#### DATA TO USE

(* ===== verification/CommTypes.v ===== *)
(** * Data of the packet interface (src/src/ISComm.h)

    The communications instance, its receive buffer, parser and packet, the
    callbacks and the payload headers.  Pointers are addresses, 0 is NULL. *)

From S2P Require Import Prelude.

(** ** Enumerations *)

Inductive protocol_type_t :=
  | PTYPE_NONE | PTYPE_PARSE_ERROR
  | PTYPE_INERTIAL_SENSE_ACK | PTYPE_INERTIAL_SENSE_CMD | PTYPE_INERTIAL_SENSE_DATA
  | PTYPE_NMEA | PTYPE_UBLOX | PTYPE_RTCM3 | PTYPE_SPARTN | PTYPE_SONY.

#[export] Instance protocol_type_eq_dec : EqDecision protocol_type_t.
Proof. solve_decision. Defined.

Inductive eParseErrorType :=
  | EPARSE_INVALID_PREAMBLE | EPARSE_INVALID_SIZE | EPARSE_INVALID_CHKSUM
  | EPARSE_INVALID_DATATYPE | EPARSE_MISSING_EOS_MARKER | EPARSE_INCOMPLETE_PACKET
  | EPARSE_INVALID_HEADER | EPARSE_INVALID_PAYLOAD | EPARSE_RXBUFFER_FLUSHED
  | EPARSE_STREAM_UNPARSABLE.

#[export] Instance eParseErrorType_eq_dec : EqDecision eParseErrorType.
Proof. solve_decision. Defined.

(** The packet functions the [processPkt] pointer takes; NULL is [None]. *)
Inductive pFnProcessPkt :=
  | ProcIsb | ProcNmea | ProcUblox | ProcRtcm3 | ProcSpartn | ProcSony.

#[export] Instance pFnProcessPkt_eq_dec : EqDecision pFnProcessPkt.
Proof. solve_decision. Defined.

(** [ePktSpecialChars] *)
Definition PSC_NMEA_START_BYTE : Z := 0x24.
Definition PSC_NMEA_PRE_END_BYTE : Z := 0x0D.
Definition PSC_NMEA_END_BYTE : Z := 0x0A.
Definition PSC_ISB_PREAMBLE_BYTE1 : Z := 0xEF.
Definition PSC_ISB_PREAMBLE_BYTE2 : Z := 0x49.
Definition PSC_ISB_PREAMBLE : Z := 0x49EF.
Definition UBLOX_START_BYTE1 : Z := 0xB5.
Definition UBLOX_START_BYTE2 : Z := 0x62.
Definition RTCM3_START_BYTE : Z := 0xD3.
Definition SPARTN_START_BYTE : Z := 0x73.
Definition SONY_START_BYTE : Z := 0x7F.

(** [eISBPacketFlags] *)
Definition PKT_TYPE_ACK : Z := 1.
Definition PKT_TYPE_NACK : Z := 2.
Definition PKT_TYPE_GET_DATA : Z := 3.
Definition PKT_TYPE_DATA : Z := 4.
Definition PKT_TYPE_SET_DATA : Z := 5.
Definition PKT_TYPE_STOP_BROADCASTS_ALL_PORTS : Z := 6.
Definition PKT_TYPE_STOP_DID_BROADCAST : Z := 7.
Definition PKT_TYPE_STOP_BROADCASTS_CURRENT_PORT : Z := 8.
Definition PKT_TYPE_MASK : Z := 0x0F.
Definition ISB_FLAGS_PAYLOAD_W_OFFSET : Z := 0x20.

(** [eProtocolMask] *)
Definition ENABLE_PROTOCOL_ISB : Z := 0x01.
Definition ENABLE_PROTOCOL_NMEA : Z := 0x02.
Definition ENABLE_PROTOCOL_UBLOX : Z := 0x04.
Definition ENABLE_PROTOCOL_RTCM3 : Z := 0x08.
Definition ENABLE_PROTOCOL_SPARTN : Z := 0x10.
Definition ENABLE_PROTOCOL_SONY : Z := 0x20.

Definition MAX_DATASET_SIZE : Z := 1024.
Definition PKT_BUF_SIZE : Z := 2048.

(** Sizes of the packed structures. *)
Definition sizeof_packet_hdr_t : Z := 6.
Definition sizeof_ubx_pkt_hdr_t : Z := 6.
Definition sizeof_sony_pkt_hdr_t : Z := 5.
Definition sizeof_p_data_hdr_t : Z := 5.
Definition sizeof_p_data_get_t : Z := 8.

(** ** Structures *)

Record is_comm_buffer_t := CommBuf {
  buf_start : Z;      (* start of the buffer *)
  buf_end : Z;        (* one past its end *)
  buf_size : Z;       (* its size *)
  head : Z;           (* start of the data *)
  tail : Z;           (* end of the data: new bytes are written here *)
  scan : Z;           (* search pointer *)
  scanPrior : Z       (* search pointer before the last reset *)
}.

Record is_comm_parser_t := Parser {
  p_state : Z;        (* int16_t *)
  p_size : Z;         (* uint16_t *)
  p_timeMs : Z        (* uint32_t, time of the last parse *)
}.

(** [packet_hdr_t] and [p_data_hdr_t] overlay each other in the union of
    [packet_t]: [hdr.id] is [dataHdr.id], [hdr.payloadSize] is [dataHdr.size] and
    [offset] is [dataHdr.offset], each one field here.  [P] is the type of the data
    pointer: an address in a received packet, the bytes pointed to in a packet to
    send. *)
Record packet_t {P : Type} := Packet {
  hdr_preamble : Z;
  hdr_flags : Z;
  hdr_id : Z;
  hdr_payloadSize : Z;
  pkt_offset : Z;
  data_ptr : P;
  data_size : Z;
  hdrCksum : Z;
  pkt_checksum : Z;
  pkt_size : Z;
  pkt_id : Z
}.
Arguments packet_t : clear implicits.
Arguments Packet {P}.

Record is_comm_instance_t := Comm {
  rxBuf : is_comm_buffer_t;
  enabledMask : Z;
  txPktCount : Z;
  rxPktCount : Z;
  rxErrorCount : Z;
  rxErrorType : eParseErrorType;
  rxErrorTypeCount : eParseErrorType -> Z;
  processPkt : option pFnProcessPkt;
  parser : is_comm_parser_t;
  ackNeeded : Z;
  rxPkt : packet_t Z;
  rxErrorState : Z
}.

(** [p_data_hdr_t] and [p_data_t]; the pointer is an address or the bytes. *)
Record p_data_hdr_t := DataHdr { dh_id : Z; dh_size : Z; dh_offset : Z }.
Record p_data_t {P : Type} := Data { d_hdr : p_data_hdr_t; d_ptr : P }.
Arguments p_data_t : clear implicits.
Arguments Data {P}.

(** [p_data_get_t] *)
Record p_data_get_t := DataGet { get_id : Z; get_size : Z; get_offset : Z; get_period : Z }.

(** Assignments to one field. *)
Definition buf_set_head (p : Z) (b : is_comm_buffer_t) : is_comm_buffer_t :=
  CommBuf (buf_start b) (buf_end b) (buf_size b) p (tail b) (scan b) (scanPrior b).
Definition buf_set_tail (p : Z) (b : is_comm_buffer_t) : is_comm_buffer_t :=
  CommBuf (buf_start b) (buf_end b) (buf_size b) (head b) p (scan b) (scanPrior b).
Definition buf_set_scan (p : Z) (b : is_comm_buffer_t) : is_comm_buffer_t :=
  CommBuf (buf_start b) (buf_end b) (buf_size b) (head b) (tail b) p (scanPrior b).
Definition buf_set_scanPrior (p : Z) (b : is_comm_buffer_t) : is_comm_buffer_t :=
  CommBuf (buf_start b) (buf_end b) (buf_size b) (head b) (tail b) (scan b) p.

Definition set_rxBuf (b : is_comm_buffer_t) (c : is_comm_instance_t) : is_comm_instance_t :=
  Comm b (enabledMask c) (txPktCount c) (rxPktCount c) (rxErrorCount c) (rxErrorType c)
    (rxErrorTypeCount c) (processPkt c) (parser c) (ackNeeded c) (rxPkt c) (rxErrorState c).
Definition set_head (p : Z) (c : is_comm_instance_t) := set_rxBuf (buf_set_head p (rxBuf c)) c.
Definition set_tail (p : Z) (c : is_comm_instance_t) := set_rxBuf (buf_set_tail p (rxBuf c)) c.
Definition set_scan (p : Z) (c : is_comm_instance_t) := set_rxBuf (buf_set_scan p (rxBuf c)) c.
Definition set_scanPrior (p : Z) (c : is_comm_instance_t) :=
  set_rxBuf (buf_set_scanPrior p (rxBuf c)) c.

Definition set_enabledMask (v : Z) (c : is_comm_instance_t) : is_comm_instance_t :=
  Comm (rxBuf c) v (txPktCount c) (rxPktCount c) (rxErrorCount c) (rxErrorType c)
    (rxErrorTypeCount c) (processPkt c) (parser c) (ackNeeded c) (rxPkt c) (rxErrorState c).
Definition set_txPktCount (v : Z) (c : is_comm_instance_t) : is_comm_instance_t :=
  Comm (rxBuf c) (enabledMask c) v (rxPktCount c) (rxErrorCount c) (rxErrorType c)
    (rxErrorTypeCount c) (processPkt c) (parser c) (ackNeeded c) (rxPkt c) (rxErrorState c).
Definition set_rxPktCount (v : Z) (c : is_comm_instance_t) : is_comm_instance_t :=
  Comm (rxBuf c) (enabledMask c) (txPktCount c) v (rxErrorCount c) (rxErrorType c)
    (rxErrorTypeCount c) (processPkt c) (parser c) (ackNeeded c) (rxPkt c) (rxErrorState c).
Definition set_processPkt (f : option pFnProcessPkt) (c : is_comm_instance_t)
    : is_comm_instance_t :=
  Comm (rxBuf c) (enabledMask c) (txPktCount c) (rxPktCount c) (rxErrorCount c) (rxErrorType c)
    (rxErrorTypeCount c) f (parser c) (ackNeeded c) (rxPkt c) (rxErrorState c).
Definition set_parser (p : is_comm_parser_t) (c : is_comm_instance_t) : is_comm_instance_t :=
  Comm (rxBuf c) (enabledMask c) (txPktCount c) (rxPktCount c) (rxErrorCount c) (rxErrorType c)
    (rxErrorTypeCount c) (processPkt c) p (ackNeeded c) (rxPkt c) (rxErrorState c).
Definition set_state (s : Z) (c : is_comm_instance_t) :=
  set_parser (Parser s (p_size (parser c)) (p_timeMs (parser c))) c.
Definition set_size (s : Z) (c : is_comm_instance_t) :=
  set_parser (Parser (p_state (parser c)) s (p_timeMs (parser c))) c.
Definition set_timeMs (t : Z) (c : is_comm_instance_t) :=
  set_parser (Parser (p_state (parser c)) (p_size (parser c)) t) c.
Definition set_ackNeeded (v : Z) (c : is_comm_instance_t) : is_comm_instance_t :=
  Comm (rxBuf c) (enabledMask c) (txPktCount c) (rxPktCount c) (rxErrorCount c) (rxErrorType c)
    (rxErrorTypeCount c) (processPkt c) (parser c) v (rxPkt c) (rxErrorState c).
Definition set_rxPkt (p : packet_t Z) (c : is_comm_instance_t) : is_comm_instance_t :=
  Comm (rxBuf c) (enabledMask c) (txPktCount c) (rxPktCount c) (rxErrorCount c) (rxErrorType c)
    (rxErrorTypeCount c) (processPkt c) (parser c) (ackNeeded c) p (rxErrorState c).
Definition set_rxErrorState (v : Z) (c : is_comm_instance_t) : is_comm_instance_t :=
  Comm (rxBuf c) (enabledMask c) (txPktCount c) (rxPktCount c) (rxErrorCount c) (rxErrorType c)
    (rxErrorTypeCount c) (processPkt c) (parser c) (ackNeeded c) (rxPkt c) v.

(** The error counters: the total, the latest type and the count of that type. *)
Definition count_error (e : eParseErrorType) (c : is_comm_instance_t) : is_comm_instance_t :=
  Comm (rxBuf c) (enabledMask c) (txPktCount c) (rxPktCount c) (u32 (rxErrorCount c + 1)) e
    (fun e' => if decide (e' = e) then u32 (rxErrorTypeCount c e + 1)
               else rxErrorTypeCount c e')
    (processPkt c) (parser c) (ackNeeded c) (rxPkt c) (rxErrorState c).
(* ===== verification/CommFrames.v ===== *)
(** * Packets in memory

    For each protocol, what a complete packet at an address is ([frame_at]), what
    the parser has seen of the packet it is in ([pinv]), and the facts about reads
    inside the receive buffer that the parser proofs share. *)

From S2P Require Import Prelude Checksum Nmea CommTypes CommRx.

(** ** Reads inside the buffer *)

(** The memory holds bytes. *)
Definition mem_ok (m : region) : Prop := Forall byte (cells m).

(** The address is inside the memory. *)
Definition valid (m : region) (a : Z) : Prop := base m <= a < base m + lenZ (cells m).

Lemma nthZ_Forall {A} (P : A -> Prop) l i x : Forall P l -> nthZ l i = Some x -> P x.
Proof.
  unfold nthZ. intros H. destruct (0 <=? i); [|done]. by apply Forall_lookup_1.
Qed.

Section Reads.
Context (m : region) (Hm : mem_ok m).

Lemma load_valid a : valid m a -> exists x, load m a = Some x /\ byte x.
Proof.
  intros Ha. destruct (load_ok m a Ha) as [x Hx]. exists x. split; [done|].
  eapply nthZ_Forall; [apply Hm|exact Hx].
Qed.

Lemma load_is_valid a x : load m a = Some x -> valid m a.
Proof. unfold load, valid. intros H%nthZ_Some_range. lia. Qed.

Lemma load_byte a x : load m a = Some x -> byte x.
Proof. eapply nthZ_Forall, Hm. Qed.

Lemma load16_valid a :
  valid m a -> valid m (a + 1) -> exists v, load16 m a = Some v /\ 0 <= v < 65536.
Proof.
  intros H0 H1. destruct (load_valid a H0) as [x [Hx Bx]].
  destruct (load_valid (a + 1) H1) as [y [Hy By]].
  exists (le16 x y). unfold load16. rewrite Hx, Hy. split; [done|].
  unfold le16, byte in *. lia.
Qed.

Lemma load16_range a v : load16 m a = Some v -> 0 <= v < 65536.
Proof.
  unfold load16. intros H. inv_some.
  match goal with H1 : load m a = _, H2 : load m (a + 1) = _ |- _ =>
    apply load_byte in H1, H2 end. unfold byte, le16 in *. lia.
Qed.

Lemma load_range_valid a n :
  0 <= n -> (n = 0 \/ valid m a /\ valid m (a + n - 1)) ->
  exists l, load_range m a n = Some l /\ lenZ l = n /\ Forall byte l.
Proof.
  intros Hn H. destruct (decide (n = 0)) as [->|]; [by exists []|].
  destruct H as [|[H1 H2]]; [done|]. unfold valid in *.
  rewrite load_range_ok by lia. eexists. split; [done|]. split.
  - autorewrite with lenZ. lia.
  - unfold subZ, takeZ, dropZ. apply Forall_take, Forall_drop, Hm.
Qed.

Lemma getBits_valid a pos len :
  0 <= pos -> 0 <= len <= 32 -> valid m (a + pos / 8) ->
  (len = 0 \/ valid m (a + (pos + len - 1) / 8)) ->
  exists v, getBitsAsUInt32 m a pos len = Some v /\ 0 <= v < 2 ^ len.
Proof.
  intros Hp Hlen H0 H1. unfold getBitsAsUInt32.
  assert (forall n i acc j, 0 <= i -> i + Z.of_nat n <= pos + len -> pos <= i ->
    j + Z.of_nat n <= 32 -> 0 <= j -> 0 <= acc < 2 ^ j ->
    exists v, getBits_loop n m a i acc = Some v /\ 0 <= v < 2 ^ (j + Z.of_nat n)) as Hloop.
  { induction n as [|n IH]; intros i acc j Hi Hn Hpi Hj Hj0 Hacc.
    { exists acc. by rewrite Z.add_0_r. }
    cbn [getBits_loop].
    assert (valid m (a + i / 8)) as Hv.
    { unfold valid in *. destruct H1 as [->|H1]; [lia|].
      assert (pos / 8 <= i / 8 <= (pos + len - 1) / 8)
        by (split; apply Z.div_le_mono; lia). lia. }
    destruct (buf_bit_spec m a i Hv) as (x & _ & E). rewrite E. cbn [mbind option_bind].
    set (b := Z.b2z _). assert (0 <= b <= 1) by (subst b; destruct (Z.testbit _ _); cbn; lia).
    assert (2 ^ (j + 1) = 2 * 2 ^ j) as E2 by (rewrite Z.pow_add_r by lia; lia).
    assert (2 ^ (j + 1) <= 2 ^ 32) by (apply Z.pow_le_mono_r; lia).
    change (2 ^ 32) with 4294967296 in *.
    assert (u32 (Z.shiftl acc 1 + b) = 2 * acc + b) as ->.
    { unfold u32. rewrite Z.shiftl_mul_pow2 by lia. change (2 ^ 1) with 2.
      rewrite Z.mod_small; lia. }
    destruct (IH (i + 1) (2 * acc + b) (j + 1)) as (v & Hv' & Hr); try lia.
    exists v. split; [done|]. replace (j + Z.of_nat (S n)) with (j + 1 + Z.of_nat n) by lia.
    done. }
  destruct (Hloop (Z.to_nat len) pos 0 0) as (v & Hv & Hr); try lia.
  exists v. split; [done|]. by rewrite Z.add_0_l, Z2Nat.id in Hr by lia.
Qed.
End Reads.

Lemma getBits_nonneg m a pos len v : getBitsAsUInt32 m a pos len = Some v -> 0 <= v.
Proof.
  unfold getBitsAsUInt32. generalize (Z.to_nat len) as n. intros n.
  assert (forall acc i, 0 <= acc -> getBits_loop n m a i acc = Some v -> 0 <= v) as H;
    [|by apply H].
  induction n as [|n IH]; intros acc i Hacc H; cbn [getBits_loop] in H; inv_some; [done|].
  eapply IH; [|eassumption]. unfold u32. zlia.
Qed.

(** ** Start bytes *)

Definition start_byte (f : pFnProcessPkt) : Z :=
  match f with
  | ProcIsb => PSC_ISB_PREAMBLE_BYTE1
  | ProcNmea => PSC_NMEA_START_BYTE
  | ProcUblox => UBLOX_START_BYTE1
  | ProcRtcm3 => RTCM3_START_BYTE
  | ProcSpartn => SPARTN_START_BYTE
  | ProcSony => SONY_START_BYTE
  end.

Definition enable_bit (f : pFnProcessPkt) : Z :=
  match f with
  | ProcIsb => ENABLE_PROTOCOL_ISB
  | ProcNmea => ENABLE_PROTOCOL_NMEA
  | ProcUblox => ENABLE_PROTOCOL_UBLOX
  | ProcRtcm3 => ENABLE_PROTOCOL_RTCM3
  | ProcSpartn => ENABLE_PROTOCOL_SPARTN
  | ProcSony => ENABLE_PROTOCOL_SONY
  end.

Lemma start_of_start f : start_of (start_byte f) = Some (f, enable_bit f).
Proof. destruct f; reflexivity. Qed.

Lemma start_of_inv x f bit :
  start_of x = Some (f, bit) -> x = start_byte f /\ bit = enable_bit f.
Proof.
  unfold start_of. intros H.
  repeat match type of H with (if ?a =? ?b then _ else _) = _ =>
    destruct (Z.eqb_spec a b) as [->|]; [by injection H as <- <-|] end.
  discriminate H.
Qed.

(** ** Complete packets *)

(** The index of the last header byte of a SPARTN packet. *)
Definition spartn_last_hdr (h3 h4 : Z) : Z :=
  let (plain, enc) := if negb (Z.land h4 0x08 =? 0) then (9, 11) else (7, 9) in
  if negb (Z.land h3 0x40 =? 0) then enc else plain.

Definition spartn_payload_len (h1 h2 h3 : Z) : Z :=
  Z.land (Z.lor (Z.lor (Z.shiftl (Z.land h1 1) 9) (Z.shiftl h2 1))
            (Z.shiftr (Z.land h3 0x80) 7)) 0x3FF + (Z.land (Z.shiftr h3 4) 3 + 1).

(** Header, payload with its checksum, and embedded authentication. *)
Definition spartn_len (h1 h2 h3 h4 x : Z) : Z :=
  spartn_last_hdr h3 h4 + 1 + spartn_payload_len h1 h2 h3 +
  (if negb (Z.land h3 0x40 =? 0) then spartn_auth_len x else 0).

Section Frames.
(** The memory, the size of the receive buffer and the address of the packet. *)
Context (m : region) (bsz h : Z).

Definition isb_frame_at (n : Z) : Prop :=
  exists ps body,
    load m (h + 1) = Some PSC_ISB_PREAMBLE_BYTE2 /\ load16 m (h + 4) = Some ps /\
    n = ps + 8 /\ n <= MAX_MSG_LENGTH_ISB /\ load_range m h (n - 2) = Some body /\
    load16 m (h + 6 + ps) = Some (is_comm_isb_checksum16 0 body).

(** The carriage return is the last byte but one, and the only one. *)
Definition nmea_frame_at (n : Z) : Prop :=
  exists digits body,
    8 <= n <= MAX_MSG_LENGTH_NMEA + 3 /\
    (forall i, 1 <= i < n - 2 -> load m (h + i) <> Some PSC_NMEA_PRE_END_BYTE) /\
    load m (h + n - 2) = Some PSC_NMEA_PRE_END_BYTE /\
    load_range m (h + n - 4) 2 = Some digits /\
    load_range m (h + 1) (n - 6) = Some body /\
    strtol16 digits = fold_left Z.lxor body 0.

(** The 16-bit size of the code: for a length field of 65528 or more it is less
    than a header, and the packet ends with the byte after the header. *)
Definition ublox_frame_at (n : Z) : Prop :=
  exists ps body,
    load m (h + 1) = Some UBLOX_START_BYTE2 /\ load16 m (h + 4) = Some ps /\
    n = Z.max 7 (u16 (ps + 8)) /\
    load_range m (h + 2) (n - 4) = Some body /\
    load16 m (h + n - 2) = Some (is_comm_fletcher16 0 body).

Definition rtcm3_frame_at (n : Z) : Prop :=
  exists len body,
    getBitsAsUInt32 m h 14 10 = Some len /\ n = len + 6 /\
    n <= MAX_MSG_LENGTH_RTCM /\ n <= u32 (bsz - 6) /\
    load_range m h (n - 3) = Some body /\
    getBitsAsUInt32 m (h + n - 3) 0 24 = Some (calculate24BitCRCQ body).

Definition spartn_frame_at (n : Z) : Prop :=
  exists h1 h2 h3 h4 x,
    load m (h + 1) = Some h1 /\ load m (h + 2) = Some h2 /\
    load m (h + 3) = Some h3 /\ load m (h + 4) = Some h4 /\
    Z.land h3 0x0F = computeCrc4Ccitt [h1; h2; Z.land h3 0xF0] /\
    load m (h + spartn_last_hdr h3 h4) = Some x /\ n = spartn_len h1 h2 h3 h4 x.

Definition sony_frame_at (n : Z) : Prop :=
  exists hdr ds data,
    load_range m h 4 = Some hdr /\ load m (h + 4) = Some (sum8 hdr) /\
    load16 m (h + 1) = Some ds /\ ds <= MAX_MSG_LENGTH_SONY /\ ds <= bsz /\ n = ds + 6 /\
    load_range m (h + 5) ds = Some data /\ load m (h + 5 + ds) = Some (sum8 data).

Definition frame_at (f : pFnProcessPkt) (n : Z) : Prop :=
  load m h = Some (start_byte f) /\
  match f with
  | ProcIsb => isb_frame_at n
  | ProcNmea => nmea_frame_at n
  | ProcUblox => ublox_frame_at n
  | ProcRtcm3 => rtcm3_frame_at n
  | ProcSpartn => spartn_frame_at n
  | ProcSony => sony_frame_at n
  end.

(** ** What the parser has seen *)

(** The parser state [p] in front of the byte [k] of a packet. *)
Definition isb_pinv (k : Z) (p : is_comm_parser_t) : Prop :=
  (p_state p = 1 /\ k = 1) \/
  (load m (h + 1) = Some PSC_ISB_PREAMBLE_BYTE2 /\
   ((p_state p = 2 /\ 2 <= k <= 5) \/
    (exists ps, p_state p = 3 /\ load16 m (h + 4) = Some ps /\ p_size p = ps + 8 /\
     6 <= k < p_size p /\ p_size p <= MAX_MSG_LENGTH_ISB))).

Definition nmea_pinv (k : Z) (p : is_comm_parser_t) : Prop :=
  (p_state p = 1 /\ 1 <= k <= MAX_MSG_LENGTH_NMEA + 1 /\
   forall i, 1 <= i < k -> load m (h + i) <> Some PSC_NMEA_PRE_END_BYTE) \/
  (p_state p = 2 /\ 2 <= k <= MAX_MSG_LENGTH_NMEA + 2 /\
   load m (h + k - 1) = Some PSC_NMEA_PRE_END_BYTE /\
   forall i, 1 <= i < k - 1 -> load m (h + i) <> Some PSC_NMEA_PRE_END_BYTE).

Definition ublox_pinv (k : Z) (p : is_comm_parser_t) : Prop :=
  (p_state p = 1 /\ k = 1) \/
  (load m (h + 1) = Some UBLOX_START_BYTE2 /\
   ((p_state p = 2 /\ 2 <= k <= 5) \/
    (exists ps, p_state p = 3 /\ load16 m (h + 4) = Some ps /\ p_size p = u16 (ps + 8) /\
     6 <= k < Z.max 7 (p_size p)))).

Definition rtcm3_pinv (k : Z) (p : is_comm_parser_t) : Prop :=
  (p_state p = 1 /\ k = 1) \/ (p_state p = 2 /\ k = 2) \/
  (exists len, p_state p = 3 /\ getBitsAsUInt32 m h 14 10 = Some len /\
   p_size p = len + 6 /\ 3 <= k < p_size p /\ p_size p <= MAX_MSG_LENGTH_RTCM /\
   p_size p <= u32 (bsz - 6)).

Definition spartn_crc_ok : Prop :=
  exists h1 h2 h3, load m (h + 1) = Some h1 /\ load m (h + 2) = Some h2 /\
    load m (h + 3) = Some h3 /\
    Z.land h3 0x0F = computeCrc4Ccitt [h1; h2; Z.land h3 0xF0].

Definition spartn_pinv (k : Z) (p : is_comm_parser_t) : Prop :=
  (p_state p = k /\ 1 <= k <= 3) \/
  (spartn_crc_ok /\
   ((p_state p = k /\ 4 <= k <= 7) \/
    (exists h3 h4, p_state p = k /\ load m (h + 3) = Some h3 /\ load m (h + 4) = Some h4 /\
     7 <= k <= spartn_last_hdr h3 h4) \/
    (exists n, spartn_frame_at n /\ p_state p = k - n /\ 8 <= k < n /\
     forall h3 h4, load m (h + 3) = Some h3 -> load m (h + 4) = Some h4 ->
     spartn_last_hdr h3 h4 < k))).

Definition sony_pinv (k : Z) (p : is_comm_parser_t) : Prop :=
  (p_state p = 1 /\ 1 <= k <= 4) \/
  (exists hdr ds, p_state p = 2 /\ load_range m h 4 = Some hdr /\
   load m (h + 4) = Some (sum8 hdr) /\ load16 m (h + 1) = Some ds /\
   ds <= MAX_MSG_LENGTH_SONY /\ ds <= bsz /\ p_size p = ds + 6 /\ 5 <= k < p_size p).

Definition pinv (f : pFnProcessPkt) (k : Z) (p : is_comm_parser_t) : Prop :=
  load m h = Some (start_byte f) /\
  match f with
  | ProcIsb => isb_pinv k p
  | ProcNmea => nmea_pinv k p
  | ProcUblox => ublox_pinv k p
  | ProcRtcm3 => rtcm3_pinv k p
  | ProcSpartn => spartn_pinv k p
  | ProcSony => sony_pinv k p
  end.

(** The header of an ISB packet does not announce a payload whose packet size
    overflows the 16-bit size of the parser, and a GET packet has the payload bytes
    its handler reads. *)
Definition isb_header_ok : Prop :=
  load m h = Some PSC_ISB_PREAMBLE_BYTE1 -> load m (h + 1) = Some PSC_ISB_PREAMBLE_BYTE2 ->
  forall flags ps, load m (h + 2) = Some flags -> load16 m (h + 4) = Some ps ->
  ps < 65528 /\ (Z.land flags PKT_TYPE_MASK = PKT_TYPE_GET_DATA -> 2 <= ps).
End Frames.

########

### DIRECTIONS FOR THIS TASK
Write out exactly, please, the lines beginning at the start of the material and ending with the line that holds "EPARSE_INVALID_SIZE | EPARSE_INVALID_CHKSUM", both included.

### OUTPUT BELOW
(* ===== verification/CommTypes.v ===== *)
(** * Data of the packet interface (src/src/ISComm.h)

    The communications instance, its receive buffer, parser and packet, the
    callbacks and the payload headers.  Pointers are addresses, 0 is NULL. *)

From S2P Require Import Prelude.

(** ** Enumerations *)

Inductive protocol_type_t :=
  | PTYPE_NONE | PTYPE_PARSE_ERROR
  | PTYPE_INERTIAL_SENSE_ACK | PTYPE_INERTIAL_SENSE_CMD | PTYPE_INERTIAL_SENSE_DATA
  | PTYPE_NMEA | PTYPE_UBLOX | PTYPE_RTCM3 | PTYPE_SPARTN | PTYPE_SONY.

#[export] Instance protocol_type_eq_dec : EqDecision protocol_type_t.
Proof. solve_decision. Defined.

Inductive eParseErrorType :=
  | EPARSE_INVALID_PREAMBLE | EPARSE_INVALID_SIZE | EPARSE_INVALID_CHKSUM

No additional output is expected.